Optimised methylene-blue detection and quantification using conventional Raman spectroscopy
thesisposted on 29.03.2022, 02:49 authored by Mahdieh Dashtbani Moghari
Raman spectroscopy is a powerful technique based on specific molecular vibrations producing a characteristic "fingerprint spectrum" used for sample analysis. So far, the use of Raman quantitative analysis has not kept pace with its use for qualitative analysis due to some challenges, yet it has a great potential to be developed for measuring the intended property within the sample. Moreover, bulky laboratory Raman spectrometers are very pricey, complex and are designed to be as versatile as possible. The main aim of this work is thus to perform a preliminary study that will enable the future advanced quantitative analysis and design of a much simpler, yet field-transportable system, that will allow the detection and quantfication of minuscule amounts of toxins found in the environment and specific pesticides on the different plants. For that purpose, an existing Raman spectrometer is used to investigate the optimum conditions for the detection and quantification of a specific model-molecule with a well-known Raman spectrum, Methylene Blue (MB). In a systematic study, the influence of instrumental and sample-related parameters on the ability to detect very low concentrations of MB are therefore investigated. In particular, optimum excitation wavelength and power, laser spot size, and sample phase and configuration are found.
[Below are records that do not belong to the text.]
(* ===== verification/CanonicalLines.v ===== *)
(** * Canonical JSON as a line of a log

    The encoding of a value holds no newline, and it is UTF-8 when the texts in
    it are: a JSONL file splits where the writer put the newlines and decodes. *)

From S2P Require Import Prelude Canonical CanonicalRead CanonicalScan CanonicalPrefix.
From stdpp Require Import pretty.

(** ** UTF-8 *)
Lemma utf8_valid_app a b : utf8_valid a = true → utf8_valid (a +:+ b) = utf8_valid b.
Proof.
  revert b. induction a as [a IH] using str_length_ind; intros b.
  destruct a as [|c1 a1]; [done|]. rewrite str_app_cons. cbn [utf8_valid].
  destruct (byte_in 0 127 c1); [intros; apply IH; [simpl; lia|done]|].
  destruct a1 as [|c2 a2]; [done|]. rewrite str_app_cons.
  destruct (byte_in 194 223 c1).
  { intros [-> H]%andb_true_iff. simpl. apply IH; [simpl; lia|done]. }
  destruct a2 as [|c3 a3]; [done|]. rewrite str_app_cons.
  destruct (byte_in 224 239 c1).
  { intros [H1 H]%andb_true_iff. rewrite H1. simpl. apply IH; [simpl; lia|done]. }
  destruct a3 as [|c4 a4]; [done|]. rewrite str_app_cons.
  intros [H1 H]%andb_true_iff. rewrite H1. simpl. apply IH; [simpl; lia|done].
Qed.

Lemma utf8_valid_ascii s : str_forall (λ c, (ord c <? 128)%N) s = true → utf8_valid s = true.
Proof.
  induction s as [|c s IH]; [done|]. simpl. intros [Hc Hs]%andb_true_iff.
  assert (byte_in 0 127 c = true) as ->; [|by apply IH].
  unfold byte_in. apply N.ltb_lt in Hc. apply andb_true_iff. rewrite !N.leb_le. lia.
Qed.

Lemma escape_char_high c t : byte_in 0 127 c = false → escape_char c t = String c t.
Proof. by cases_char c. Qed.
Lemma escape_char_low c t :
  byte_in 0 127 c = true → utf8_valid t = true → utf8_valid (escape_char c t) = true.
Proof. cases_char c; try done; intros _ Ht; simpl; exact Ht. Qed.

Lemma byte_in_high lo hi c : (128 <= lo)%N → byte_in lo hi c = true → byte_in 0 127 c = false.
Proof.
  unfold byte_in. rewrite andb_true_iff, !N.leb_le, andb_false_iff, !N.leb_gt. lia.
Qed.
Lemma continuation_high c : continuation c = true → byte_in 0 127 c = false.
Proof. by apply byte_in_high. Qed.

Lemma escape_body_utf8 s : utf8_valid s = true → utf8_valid (escape_body s) = true.
Proof.
  induction s as [s IH] using str_length_ind.
  destruct s as [|c1 s1]; [done|]. cbn [utf8_valid escape_body].
  destruct (byte_in 0 127 c1) eqn:H1.
  { intros H. apply escape_char_low; [done|]. apply IH; [simpl; lia|done]. }
  rewrite escape_char_high by done. cbn [utf8_valid]. rewrite H1.
  destruct s1 as [|c2 s2]; [done|]. cbn [escape_body].
  destruct (byte_in 194 223 c1) eqn:H2.
  { intros [Hc H]%andb_true_iff. rewrite escape_char_high, Hc by by apply continuation_high.
    apply IH; [simpl; lia|done]. }
  destruct s2 as [|c3 s3]; [done|]. cbn [escape_body].
  assert (∀ b : bool, (if b then byte_in 160 191 c2
     else if (ord c1 =? 237)%N then byte_in 128 159 c2 else continuation c2) = true →
    byte_in 0 127 c2 = false) as Hb3.
  { intros [] Hb; [by eapply byte_in_high in Hb|].
    destruct (ord c1 =? 237)%N; [by eapply byte_in_high in Hb|by apply continuation_high]. }
  assert (∀ b : bool, (if b then byte_in 144 191 c2
     else if (ord c1 =? 244)%N then byte_in 128 143 c2 else continuation c2) = true →
    byte_in 0 127 c2 = false) as Hb4.
  { intros [] Hb; [by eapply byte_in_high in Hb|].
    destruct (ord c1 =? 244)%N; [by eapply byte_in_high in Hb|by apply continuation_high]. }
  destruct (byte_in 224 239 c1) eqn:H3.
  { intros [[Hx Hy]%andb_true_iff H]%andb_true_iff.
    rewrite (escape_char_high c2) by (by eapply Hb3).
    rewrite (escape_char_high c3) by by apply continuation_high.
    rewrite Hx, Hy. apply IH; [simpl; lia|done]. }
  destruct s3 as [|c4 s4]; [done|]. cbn [escape_body].
  intros [[[[Hw Hx]%andb_true_iff Hy]%andb_true_iff Hz]%andb_true_iff H]%andb_true_iff.
  rewrite (escape_char_high c2) by (by eapply Hb4).
  rewrite (escape_char_high c3), (escape_char_high c4) by by apply continuation_high.
  rewrite Hw, Hx, Hy, Hz. apply IH; [simpl; lia|done].
Qed.

Lemma utf8_join sep ms :
  utf8_valid sep = true → Forall (λ m, utf8_valid m = true) ms →
  utf8_valid (str_join sep ms) = true.
Proof.
  intros Hs. induction 1 as [|m ms Hm Hms IH]; [done|]. destruct ms; [done|].
  rewrite str_join_cons2, !utf8_valid_app; done.
Qed.

Lemma digits_utf8 ds : str_forall is_digit ds = true → utf8_valid ds = true.
Proof.
  induction ds as [|c ds IH]; [done|]. simpl. intros [Hc%is_digit_inv H]%andb_true_iff.
  set_unfold in Hc. naive_solver.
Qed.

Lemma pretty_Z_utf8 (n : Z) : utf8_valid (pretty n) = true.
Proof.
  destruct (pretty_Z_text n) as (ds & -> & Hd & _). apply digits_utf8 in Hd.
  by destruct (n <? 0)%Z; rewrite utf8_valid_app.
Qed.

Section lines.
Context {R : Runtime}.

(** Every text of the value decodes. *)
Fixpoint json_utf8 (v : json) : bool :=
  match v with
  | JStr s => utf8_valid (nfc s)
  | JArr l => forallb json_utf8 l
  | JObj kvs => forallb (λ kv, utf8_valid (nfc kv.1) && utf8_valid (nfc (nfc kv.1))
                                && json_utf8 kv.2) kvs
  | _ => true
  end.

Lemma encode_string_utf8 s : utf8_valid (nfc s) = true → utf8_valid (_encode_string s) = true.
Proof.
  intros Hs%escape_body_utf8. unfold _encode_string. simpl. by rewrite utf8_valid_app.
Qed.

Lemma encode_utf8 v s :
  encode v = Ok s → no_float v = true → json_utf8 v = true → utf8_valid s = true.
Proof.
  revert s. induction v as [|b|n|f|t|l IH|kvs IH] using json_ind'; intros s Hs Hf Hu.
  - by injection Hs as <-.
  - by destruct b; injection Hs as <-.
  - apply encode_int_Ok in Hs as [-> _]. apply pretty_Z_utf8.
  - done.
  - injection Hs as <-. by apply encode_string_utf8.
  - cbn in Hs. unfold _encode_seq in Hs.
    apply result_bind_ok in Hs as (ms & Hms%mapM_Ok & [= <-]).
    cbn in Hf, Hu. rewrite forallb_forall in Hf, Hu.
    rewrite (utf8_valid_app "["), utf8_valid_app; [done| |done]. apply utf8_join; [done|].
    eapply Forall2_Forall_r; [exact Hms|]. apply Forall_forall. intros x Hx m Hm.
    rewrite Forall_forall in IH. apply list_elem_of_In in Hx as Hx'. by apply (IH x Hx m); auto.
  - rewrite encode_obj, encode_dict_Ok in Hs. destruct Hs as (_ & _ & ms & Hms & ->).
    rewrite sorted_members_map in Hms. apply Forall2_fmap_l in Hms.
    cbn in Hf, Hu. rewrite forallb_forall in Hf, Hu.
    rewrite (utf8_valid_app "{"), utf8_valid_app; [done| |done]. apply utf8_join; [done|].
    eapply Forall2_Forall_r; [exact Hms|]. apply Forall_forall. intros [k x] Hx m (t & Ht & ->).
    apply elem_of_sorted_members in Hx as ([k' x'] & Hin & Hk & Hx2). simpl in *. subst k x'.
    apply list_elem_of_In in Hin as Hin'. specialize (Hu _ Hin'). simpl in Hu.
    apply andb_true_iff in Hu as [[_ Hu1]%andb_true_iff Hu2].
    rewrite utf8_valid_app by by apply encode_string_utf8. rewrite (utf8_valid_app ":") by done.
    rewrite Forall_forall in IH. eapply (IH (k', x)); [done|done|apply (Hf _ Hin')|done].
Qed.

(** *** No control character, no newline among them *)
Lemma no_char_app c s1 s2 : no_char c (s1 +:+ s2) = no_char c s1 && no_char c s2.
Proof. apply str_forall_app. Qed.

Definition no_ctl (s : string) : bool := str_forall (λ c, (31 <? ord c)%N) s.
Lemma no_ctl_app s1 s2 : no_ctl (s1 +:+ s2) = no_ctl s1 && no_ctl s2.
Proof. apply str_forall_app. Qed.
Lemma no_ctl_no_char c s : (ord c <= 31)%N → no_ctl s = true → no_char c s = true.
Proof.
  intros Hc. unfold no_ctl, no_char. induction s as [|x s IH]; [done|]. cbn.
  intros [Hx%N.ltb_lt Hs]%andb_true_iff. rewrite IH by done. rewrite andb_true_r.
  apply negb_true_iff, Ascii.eqb_neq. intros ->. lia.
Qed.

Lemma escape_body_no_ctl s : no_ctl (escape_body s) = true.
Proof.
  induction s as [|c s IH]; [done|]. simpl. cases_char c; simpl; exact IH.
Qed.
Lemma encode_string_no_ctl s : no_ctl (_encode_string s) = true.
Proof.
  unfold _encode_string. change (no_ctl (escape_body (nfc s) +:+ String dquote "") = true).
  by rewrite no_ctl_app, escape_body_no_ctl.
Qed.
Lemma join_no_ctl ms :
  Forall (λ m, no_ctl m = true) ms → no_ctl (str_join "," ms) = true.
Proof.
  induction 1 as [|m ms Hm Hms IH]; [done|]. destruct ms; [done|].
  by rewrite str_join_cons2, !no_ctl_app, Hm, IH.
Qed.

Lemma pretty_Z_no_ctl (n : Z) : no_ctl (pretty n) = true.
Proof.
  destruct (pretty_Z_text n) as (ds & -> & Hd & _). rewrite no_ctl_app.
  apply andb_true_iff. split; [by destruct (n <? 0)%Z|].
  induction ds as [|c ds IH]; [done|]. simpl in *.
  apply andb_true_iff in Hd as [Hc%is_digit_inv Hd]. unfold no_ctl in *. simpl.
  rewrite IH by done. set_unfold in Hc. naive_solver.
Qed.

Lemma encode_no_ctl v s :
  encode v = Ok s → no_float v = true → no_ctl s = true.
Proof.
  revert s. induction v as [|b|n|f|t|l IH|kvs IH] using json_ind'; intros s Hs Hf.
  - by injection Hs as <-.
  - by destruct b; injection Hs as <-.
  - apply encode_int_Ok in Hs as [-> _]. apply pretty_Z_no_ctl.
  - done.
  - injection Hs as <-. apply encode_string_no_ctl.
  - cbn in Hs. unfold _encode_seq in Hs.
    apply result_bind_ok in Hs as (ms & Hms%mapM_Ok & [= <-]).
    cbn in Hf. rewrite forallb_forall in Hf. rewrite !no_ctl_app.
    apply andb_true_iff. split; [done|]. apply andb_true_iff. split; [|done].
    apply join_no_ctl.
    eapply Forall2_Forall_r; [exact Hms|]. apply Forall_forall. intros x Hx m Hm.
    rewrite Forall_forall in IH. apply list_elem_of_In in Hx as Hx'. by apply (IH x Hx m); auto.
  - rewrite encode_obj, encode_dict_Ok in Hs. destruct Hs as (_ & _ & ms & Hms & ->).
    rewrite sorted_members_map in Hms. apply Forall2_fmap_l in Hms.
    cbn in Hf. rewrite forallb_forall in Hf. rewrite !no_ctl_app.
    apply andb_true_iff. split; [done|]. apply andb_true_iff. split; [|done].
    apply join_no_ctl.
    eapply Forall2_Forall_r; [exact Hms|]. apply Forall_forall. intros [k x] Hx m (t & Ht & ->).
    apply elem_of_sorted_members in Hx as ([k' x'] & Hin & Hk & Hx2). cbn [fst snd] in *. subst k x'.
    apply list_elem_of_In in Hin as Hin'.
    rewrite !no_ctl_app, encode_string_no_ctl. apply andb_true_iff. split; [done|].
    apply andb_true_iff. split; [done|].
    rewrite Forall_forall in IH. eapply (IH (k', x)); [done|done|apply (Hf _ Hin')].
Qed.
Lemma encode_no_newline v s :
  encode v = Ok s → no_float v = true → no_char newline s = true.
Proof. intros Hs Hf. apply no_ctl_no_char; [by vm_compute|]. by eapply encode_no_ctl. Qed.

(** *** Values a log writes: normal, decodable text under ASCII keys; in
    [plain_json] also integers that [str] writes, so that they encode *)
Definition int_fits (n : Z) : bool := (int_digits n <=? default_max_str_digits)%Z.
Definition ascii_text (s : string) : bool := str_forall (λ c, (ord c <? 128)%N) s.
Definition plain_text (s : string) : bool := String.eqb (nfc s) s && utf8_valid s.

Fixpoint plain_with (ok : Z → bool) (v : json) : bool :=
  match v with
  | JInt n => ok n
  | JFloat _ => false
  | JStr s => plain_text s
  | JArr l => forallb (plain_with ok) l
  | JObj kvs => bool_decide (NoDup (Dict.keys kvs)) &&
                forallb (λ kv, ascii_text kv.1 && plain_with ok kv.2) kvs
  | _ => true
  end.

Lemma ascii_bmp s : ascii_text s = true → _check_bmp_only s = true.
Proof.
  unfold ascii_text, _check_bmp_only. induction s as [|c s IH]; [done|]. simpl.
  intros [Hc Hs]%andb_true_iff. rewrite IH by done. apply N.ltb_lt in Hc.
  rewrite andb_true_r. apply N.ltb_lt. lia.
Qed.

Context {RL : RuntimeLaws R}.

Lemma ascii_nfc s : ascii_text s = true → nfc s = s.
Proof using RL. apply nfc_ascii. Qed.

Lemma ascii_plain s : ascii_text s = true → plain_text s = true.
Proof using RL.
  intros Hs. unfold plain_text. rewrite (ascii_nfc s Hs), String.eqb_refl.
  by apply utf8_valid_ascii.
Qed.

Lemma plain_text_nfc s : plain_text s = true → nfc s = s.
Proof. unfold plain_text. by intros [?%String.eqb_eq _]%andb_true_iff. Qed.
Moreover, suitable methods for the calculation and minimisation of the limit of detection and quantification (LOD and LOQ) are applied under various experimental conditions. Finally, analytical models are established and the error of prediction are calculated and discussed. The presented results offer clear guidelines for the quantification study, design and development of a field-transportable Raman analysis system, which will be the subject of a future PhD work.